When Lalo enters Jimmy and Kim’s apartment, we first see that cheerful Lalo. The one that walks into their pad and says, “Nice!” as he takes in their abode. But there’s a bit of tension in that exclamation. One that you recognize when he walks over to the fish tank and taps a little too hard and a little too long on the glass. He then walks over to their couch and without hearing an invitation to “take a seat,” he adjusts a pillow and lowers himself into a position of comfort, making sure that the front of his shirt showcases the pistol tucked into his waistband.
Jimmy says they can talk, but the Kim was just on her way out. “Nah. She can stay,” Lalo says. You can start to feel the screws tighten. Lalo tells Jimmy to “Relax!”—as if that’s possible for Jimmy, Kim, or the audience. “C’mon,” he says. “Sit!” Like they are just going to hang out and reminisce. “So!.” Lalo says, with his fingers doing a tap dance on the arm of the sofa. “Tell me what happened. When you picked up the money. Walk me through it.”
You can see it on the face of Jimmy, he’s trying to stay calm, but inside, he’s dancing as fast as he can. Tell the story. Make it good. You can do this. He hopes.
Jimmy goes through his story—keeping it simple, but adding just enough paprika to make it sound not too simple.
“Tell me again,” Lalo says with a slight smile.
“Tell. Me. Again.”
Lalo is no longer smiling.
Jimmy begins anew. This time with a catch in his throat. He tells basically the same story, only this time he adds that he ran out of water trekking through the desert and had to drink his own urine. Surely Lalo will now appreciate what he did to get his bail money to him, right?
“I just want to hear the story,” Lalo says.
Kim tries to interject: “Lalo, this is exactly what he told me…”
Lalo puts up his index finger…”Shhh.” Kim shushes.

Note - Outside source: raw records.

Lemma phdr_loop_spec n : forall i k L cnt, loading i k L -> 0 <= i -> i + Z.of_nat n = e_phnum (mm k0) buf -> 0 <= cnt <= i ->
  exists rc cnt' k' L', phdr_loop fuel n k buf buf_size (r * PAGE_SIZE) i cnt = Some (rc, cnt', k') /\
    vm_inv k' L' /\ extends L0 L' /\
    (forall m, budget k (frames_needed (mm k0) buf i n + m) -> rc = 0 /\ budget k' m) /\
    (rc = 0 -> loading (e_phnum (mm k0) buf) k' L' /\ cnt <= cnt' /\
       (cnt' = 0 -> forall j, i <= j < e_phnum (mm k0) buf -> p_type (hdr j) <> PT_LOAD)).
Proof.
  destruct (check_facts _ _ _ (pw_bytes _ _ (vi_wf _ _ Hinv0)) (po_check _ _ _ Hok)) as (_ & _ & Hn16 & _).
  induction n as [|n IH]; intros i k L cnt H Hi Hin Hcnt; cbn [phdr_loop].
  { assert (i = e_phnum (mm k0) buf) as Ei by lia. exists 0, cnt, k, L. split; [done|]. split; [apply H|]. split; [apply H|].
    split; [done|]. intros _. rewrite <-Ei. split; [done|]. split; [lia|]. intros _ j Hj. lia. }
  rewrite (loading_hdr i k L H ltac:(lia)). cbn [frames_needed]. destruct (Z.eqb_spec (p_type (hdr i)) PT_LOAD) as [Hp|Hp]; cbn [negb].
  - pose proof (ld_ext _ _ _ _ _ _ _ _ H) as Hext. assert (L r = 4%nat) as HLr by (rewrite Hext; lia).
    destruct (load_segment_spec k L r buf buf_size (hdr i) fuel (ld_inv _ _ _ _ _ _ _ _ H) HLr (ld_small _ _ _ _ _ _ _ _ H)
      (proj1 (loading_image i k L H)) (po_seg _ _ _ Hok i ltac:(lia) Hp) (Hfuel i ltac:(lia) Hp))
      as (rc & k1 & L1 & -> & Hinv1 & He1 & Hb1 & [->|[-> Hl]]).
    + exists (-1), cnt, k1, L1. split; [done|]. split; [done|]. split; [|split; [|done]].
      * intros f Hf. rewrite <-(Hext f Hf). apply He1. by rewrite (Hext f Hf).
      * intros m Hb. rewrite <-Nat.add_assoc in Hb. by destruct (Hb1 _ Hb).
    + change (negb (0 =? 0)) with false. cbv iota. pose proof (loading_seg i k L k1 L1 H ltac:(lia) Hp Hinv1 He1 Hl) as H1.
      rewrite u16_small by lia.
      destruct (IH (i + 1) k1 L1 (cnt + 1) H1 ltac:(lia) ltac:(lia) ltac:(lia)) as (rc & cnt' & k' & L' & E & Hi' & He' & Hb & Hrc).
      exists rc, cnt', k', L'. split; [done|]. split; [done|]. split; [done|]. split.
      * intros m Hbud. rewrite <-Nat.add_assoc in Hbud. apply Hb. by apply Hb1.
      * intros H0. destruct (Hrc H0) as (Hlo & Hle & _). split; [done|]. split; [lia|]. intros ->. lia.
  - destruct (IH (i + 1) k L cnt (loading_skip i k L H Hp) ltac:(lia) ltac:(lia) ltac:(lia)) as (rc & cnt' & k' & L' & E & Hi' & He' & Hb & Hrc).
    exists rc, cnt', k', L'. split; [done|]. split; [done|]. split; [done|]. split; [done|].
    intros H0. destruct (Hrc H0) as (Hlo & Hle & Hno). split; [done|]. split; [done|]. intros Hc j Hj.
    destruct (decide (j = i)) as [->|]; [done|]. apply Hno; [done|lia].
Qed.
End load.

Lemma elf_load_spec k L r buf buf_size fuel : vm_inv k L -> L r = 4%nat -> user_small k r -> image k L buf buf_size ->
  prog_ok (mm k) buf buf_size ->
  (forall i, 0 <= i < e_phnum (mm k) buf -> p_type (phdr_at (mm k) buf i) = PT_LOAD -> (seg_pages (phdr_at (mm k) buf i) < fuel)%nat) ->
  exists rc entry k' L', elf_load fuel k buf buf_size (r * PAGE_SIZE) = Some (rc, entry, k') /\
    vm_inv k' L' /\ extends L L' /\ (rc = 0 \/ rc = -1) /\
    (forall m, budget k (frames_needed (mm k) buf 0 (Z.to_nat (e_phnum (mm k) buf)) + m) ->
     (exists i, 0 <= i < e_phnum (mm k) buf /\ p_type (phdr_at (mm k) buf i) = PT_LOAD) -> rc = 0 /\ budget k' m) /\
    (rc = 0 -> entry = e_entry (mm k) buf /\ loading k L r buf buf_size (e_phnum (mm k) buf) k' L').
Proof.
  intros Hinv Hr Hsm Him Hok Hfu. unfold elf_load. rewrite (po_check _ _ _ Hok). change (negb (0 =? 0)) with false. cbv iota.
  destruct (check_facts _ _ _ (pw_bytes _ _ (vi_wf _ _ Hinv)) (po_check _ _ _ Hok)) as (_ & _ & Hn16 & _).
  assert (loading k L r buf buf_size 0 k L) as H0.
  { split; try done; try apply framed_refl. intros j Hj. lia. }
  destruct (phdr_loop_spec k L r buf buf_size fuel Hinv Hr Him Hok Hfu (Z.to_nat (e_phnum (mm k) buf)) 0 k L 0 H0 ltac:(lia) ltac:(lia) ltac:(lia))
    as (rc & cnt & k' & L' & -> & Hi' & He' & Hb & Hrc).
  destruct (Z.eqb_spec rc 0) as [->|Hne]; cbn [negb].
  2: { exists (-1), 0, k', L'. split; [done|]. split; [done|]. split; [done|]. split; [by right|]. split; [|done].
       intros m Hbud _. by destruct (Hne (proj1 (Hb m Hbud))). }
  destruct (Hrc eq_refl) as (Hld & Hcnt & Hno). destruct (Z.eqb_spec cnt 0) as [->|Hc].
  { exists (-1), 0, k', L'. split; [done|]. split; [done|]. split; [done|]. split; [by right|]. split; [|done].
    intros m _ (i & Hi & Hp). by destruct (Hno eq_refl i Hi). }
  exists 0, (e_entry (mm k') buf), k', L'. split; [done|]. split; [done|]. split; [done|]. split; [by left|].
  split; [intros m Hbud _; by apply Hb|]. intros _.
  destruct (header_ext _ (mm k') _ _ (pw_bytes _ _ (vi_wf _ _ Hinv)) Hok (proj2 (loading_image k L r buf buf_size Him _ _ _ Hld)))
    as (_ & _ & _ & Hent & _). done.
Qed.

(** What the program reads of a loaded segment. *)
Lemma loading_bytes k0 L0 r buf buf_size k L i va : prog_ok (mm k0) buf buf_size -> L0 r = 4%nat -> loading k0 L0 r buf buf_size (e_phnum (mm k0) buf) k L ->
  0 <= i < e_phnum (mm k0) buf -> let ph := phdr_at (mm k0) buf i in p_type ph = PT_LOAD -> p_vaddr ph <= va < p_vaddr ph + p_memsz ph ->
  user_byte k r va = if va <? p_vaddr ph + p_filesz ph then mm k0 (buf + p_offset ph + (va - p_vaddr ph)) else 0.
Proof.
  intros Hok Hr Hld Hi ph Hp Hva. pose proof (po_seg _ _ _ Hok i Hi Hp) as [_ (Ho & Hf & _) Hm (Hv & Hve)]. fold ph in Ho, Hf, Hm, Hv, Hve.
  assert (L r = 4%nat) as Hr' by (rewrite (ld_ext _ _ _ _ _ _ _ _ Hld); lia).
  rewrite (pages_hold_byte k L r _ _ _ va (ld_inv _ _ _ _ _ _ _ _ Hld) Hr' (ld_held _ _ _ _ _ _ _ _ Hld i Hi Hp)); fold ph.
  - unfold seg_byte. by rewrite (proj2 (Z.leb_le _ _)) by lia.
  - unfold user_va. lia.
  - unfold first_page, seg_pages. rewrite (proj2 (Z.eqb_neq (p_memsz ph) 0)) by lia. unfold first_page. zlia.
Qed.

(** C4. Loading a program. For an image whose headers and segments lie in the file
    and whose segments are in the user half on pages of their own, [elf_load] returns
    (fuel above the pages of the largest segment is enough) and keeps the invariant of
    paging and allocation, in success and in failure. It succeeds when there is a
    PT_LOAD segment and the allocator has four frames for every page. When it succeeds
    it reports the entry point; a program in the space reads, at every address of
    a segment, the byte of the file, and zero after the file part; and every user page
    of no segment is as it was. *)
Theorem elf_load_correct k L r buf buf_size fuel : vm_inv k L -> L r = 4%nat -> user_small k r -> image k L buf buf_size ->
  prog_ok (mm k) buf buf_size ->
  (forall i, 0 <= i < e_phnum (mm k) buf -> p_type (phdr_at (mm k) buf i) = PT_LOAD -> (seg_pages (phdr_at (mm k) buf i) < fuel)%nat) ->
  exists rc entry k' L', elf_load fuel k buf buf_size (r * PAGE_SIZE) = Some (rc, entry, k') /\
    vm_inv k' L' /\ extends L L' /\ (rc = 0 \/ rc = -1) /\
    (budget k (frames_needed (mm k) buf 0 (Z.to_nat (e_phnum (mm k) buf))) ->
     (exists i, 0 <= i < e_phnum (mm k) buf /\ p_type (phdr_at (mm k) buf i) = PT_LOAD) -> rc = 0) /\
    (rc = 0 -> entry = e_entry (mm k) buf /\
    (forall i va, 0 <= i < e_phnum (mm k) buf -> let ph := phdr_at (mm k) buf i in p_type ph = PT_LOAD ->
         p_vaddr ph <= va < p_vaddr ph + p_memsz ph ->
         user_byte k' r va = if va <? p_vaddr ph + p_filesz ph then mm k (buf + p_offset ph + (va - p_vaddr ph)) else 0) /\
    (forall va, user_va va ->
         (forall i, 0 <= i < e_phnum (mm k) buf -> let ph := phdr_at (mm k) buf i in p_type ph = PT_LOAD ->
            ~ (first_page ph <= va / 4096 < first_page ph + Z.of_nat (seg_pages ph))) ->
         get_phys_in k' (r * PAGE_SIZE) va = get_phys_in k (r * PAGE_SIZE) va)).
Proof.
  intros Hinv Hr Hsm Him Hok Hfu. destruct (elf_load_spec k L r buf buf_size fuel Hinv Hr Hsm Him Hok Hfu) as (rc & entry & k' & L' & E & Hi' & He' & Hrc & Hb & H0).
  exists rc, entry, k', L'. split; [done|]. split; [done|]. split; [done|]. split; [done|]. split.
  { intros Hbud Hex. apply (Hb O); [by rewrite Nat.add_0_r|done]. }
  intros Hz. destruct (H0 Hz) as [Hent Hld]. split; [done|]. split.
  - intros i va Hi Hp Hva. by apply (loading_bytes k L r buf buf_size k' L').
  - intros va Hva Hout. assert (L' r = 4%nat) as Hr' by (rewrite He'; lia).
    rewrite !(get_phys_xlate _ _ r va) by (done || (by eapply vi_wf)). by apply (ld_else _ _ _ _ _ _ _ _ Hld).
Qed.
End spec.

(** ** A program of one segment

    The image is in frame 10 of the demonstration memory: header, one program header
    and four bytes of code, loaded at 0x400000 in the empty space of frame 6, followed
    by four bytes of zeros. *)

Definition demo_image : list Z :=
  [0x7F; 69; 76; 70; 2; 1; 1; 0; 0; 0; 0; 0; 0; 0; 0; 0;
   2; 0; 62; 0; 1; 0; 0; 0; 0; 0; 0x40; 0; 0; 0; 0; 0;
   64; 0; 0; 0; 0; 0; 0; 0; 0; 0; 0; 0; 0; 0; 0; 0;
   0; 0; 0; 0; 64; 0; 56; 0; 1; 0; 0; 0; 0; 0; 0; 0;
   1; 0; 0; 0; 5; 0; 0; 0; 120; 0; 0; 0; 0; 0; 0; 0;
   0; 0; 0x40; 0; 0; 0; 0; 0; 0; 0; 0x40; 0; 0; 0; 0; 0;
   4; 0; 0; 0; 0; 0; 0; 0; 8; 0; 0; 0; 0; 0; 0; 0;
   0; 16; 0; 0; 0; 0; 0; 0; 0x90; 0x90; 0xEB; 0xFE].
Definition demo_elf_mem : mem := put demo_mem (frame_va 10) demo_image.
Definition demo_elf : kst pmm_state := set_mm (free_frame demo_vm (11 * PAGE_SIZE)) demo_elf_mem.

Lemma demo_image_frame x : ~ (frame_va 10 <= x < frame_va 10 + PAGE_SIZE) -> demo_elf_mem x = mm demo_vm x.
Proof. intros Hx. apply put_other. change (Z.of_nat (length demo_image)) with 124. unfold PAGE_SIZE in Hx. lia. Qed.
Lemma demo_elf_inv : vm_inv demo_elf demo_levels.
Proof.
  apply (frame_write_inv _ _ 10); [|done| |exact demo_image_frame].
  - apply free_frame_inv; [apply demo_inv|unfold WINDOW; lia|done].
  - apply put_bytes_ok; [apply demo_wf|]. unfold demo_image. repeat constructor; lia.
Qed.
Lemma demo_elf_small : user_small demo_elf 6.
Proof.
  intros va Hva. apply (frame_write_nohuge demo_vm demo_levels 10); [apply demo_inv|done|done|exact demo_image_frame|].
  unfold nohuge. rewrite walkn_S. cbn zeta. change (mm demo_vm) with demo_mem.
  rewrite demo_ent by apply idx_range. by destruct (_ =? 0).
Qed.
Lemma demo_elf_used f : 0 <= f < PMM_MAX_FRAMES -> f <> 11 -> fa_used (fa demo_elf) f = fa_used demo_pmm f.
Proof.
  intros Hf Hne. change (fa_used (fa_free demo_pmm (11 * PAGE_SIZE)) f = fa_used demo_pmm f).
  rewrite fa_free_used by (done || lia || apply demo_pmm_spec). change (11 * PAGE_SIZE / FRAME_SIZE) with 11.
  by rewrite (proj2 (Z.eqb_neq 11 f)) by lia.
Qed.
Lemma demo_elf_image : image demo_elf demo_levels (frame_va 10) 124.
Proof.
  intros a Ha. exists 10, (a - frame_va 10). split; [lia|]. split; [unfold PAGE_SIZE; lia|]. split; [lia|]. split; [done|].
  rewrite demo_elf_used by (vm_compute; done). by rewrite (proj2 demo_pmm_spec) by (vm_compute; done).
Qed.
Lemma demo_elf_ok : prog_ok (mm demo_elf) (frame_va 10) 124.
Proof.
  assert (e_phnum (mm demo_elf) (frame_va 10) = 1) as En by (vm_compute; reflexivity).
  split; rewrite ?En.
  - vm_compute; reflexivity.
  - vm_compute; discriminate.
  - intros i Hi _. replace i with 0 by lia. split; vm_compute; intuition discriminate.
  - intros i j Hi Hj. lia.
Qed.
Lemma demo_elf_budget : budget demo_elf 4.
Proof.
  exists [7; 8; 9; 11]. split; [|split; [done|]].
  - repeat constructor; set_solver by lia.
  - assert (forall f, 0 < f < PMM_MAX_FRAMES -> f = 11 \/ fa_used demo_pmm f = false -> 0 < f < PMM_MAX_FRAMES /\ fa_used (fa demo_elf) f = false) as H.
    { intros f Hf Hu. split; [done|]. destruct (decide (f = 11)) as [->|Hne].
      - change (fa_used (fa_free demo_pmm (11 * PAGE_SIZE)) 11 = false). by rewrite fa_free_used by (done || apply demo_pmm_spec).
      - rewrite demo_elf_used by lia. by destruct Hu. }
    repeat (apply Forall_cons; split); [..|apply Forall_nil; done]; (apply H; [by vm_compute|]);
      [right|right|right|by left]; by rewrite (proj2 demo_pmm_spec) by by vm_compute.
Qed.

“I just like to hear the story.”
Lalo points out that he paid a lot for money for that story and he should be able to hear it as much as he wants. He stands up and walks over to the fish tank. More tapping.
He turns back to Jimmy and Kim…”So, tell me again.”
Jimmy, looking like he could use a tall glass of water, or even his own urine, begins again. This time more exasperated, more exhausted, more emphasis on the walk, on the weight of the bags. Feeling the weight of the moment, Jimmy asks, “Can she leave here?”
Lalo steps toward Jimmy, gun clearly available on his hip. “What’d you do, Saul?”
“Did you push (the car) in a ditch?,” Lalo asks.
“I don’t think so.”
“You don’t think so? Either you did, or you didn’t. Which one is it? I just want what happened.”
“I told you…”
Kim senses that it’s now or never. Jimmy is buckling. He can’t sustain the lie under Lalo’s onslaught of repetition. She comes on strong, taking Lalo to task. But we know from the look in her eyes, she’s not being obstinate, she’s begging. Begging for Jimmy’s life.
Without a word, Lalo accepts Kim’s argument and walks out of the apartment. It is one the most excruciatingly exquisite scenes of suspense I’ve ever seen—and no one is harmed, or even a finger lifted to do so (though a couple of traumatized fish might disagree).
Look, I knew nothing of Tony Dalton before he came to Better Call Saul. When I interviewed him and looked at his resume, I found I was familiar with none of his work outside of Saul. But you can bet your ass I know him now. Hell, I’ll never be able to forget him. He is Lalo Salamanca—one of the all-time great villains in television history. Write it in cement. Or even better, write it on the Emmy award he so deserves.
As we all know, next season will be Better Call Saul‘s last. Personally, I cannot wait to see what he has in store. I want Tony Dalton to tell me again. Because I just like to hear the story.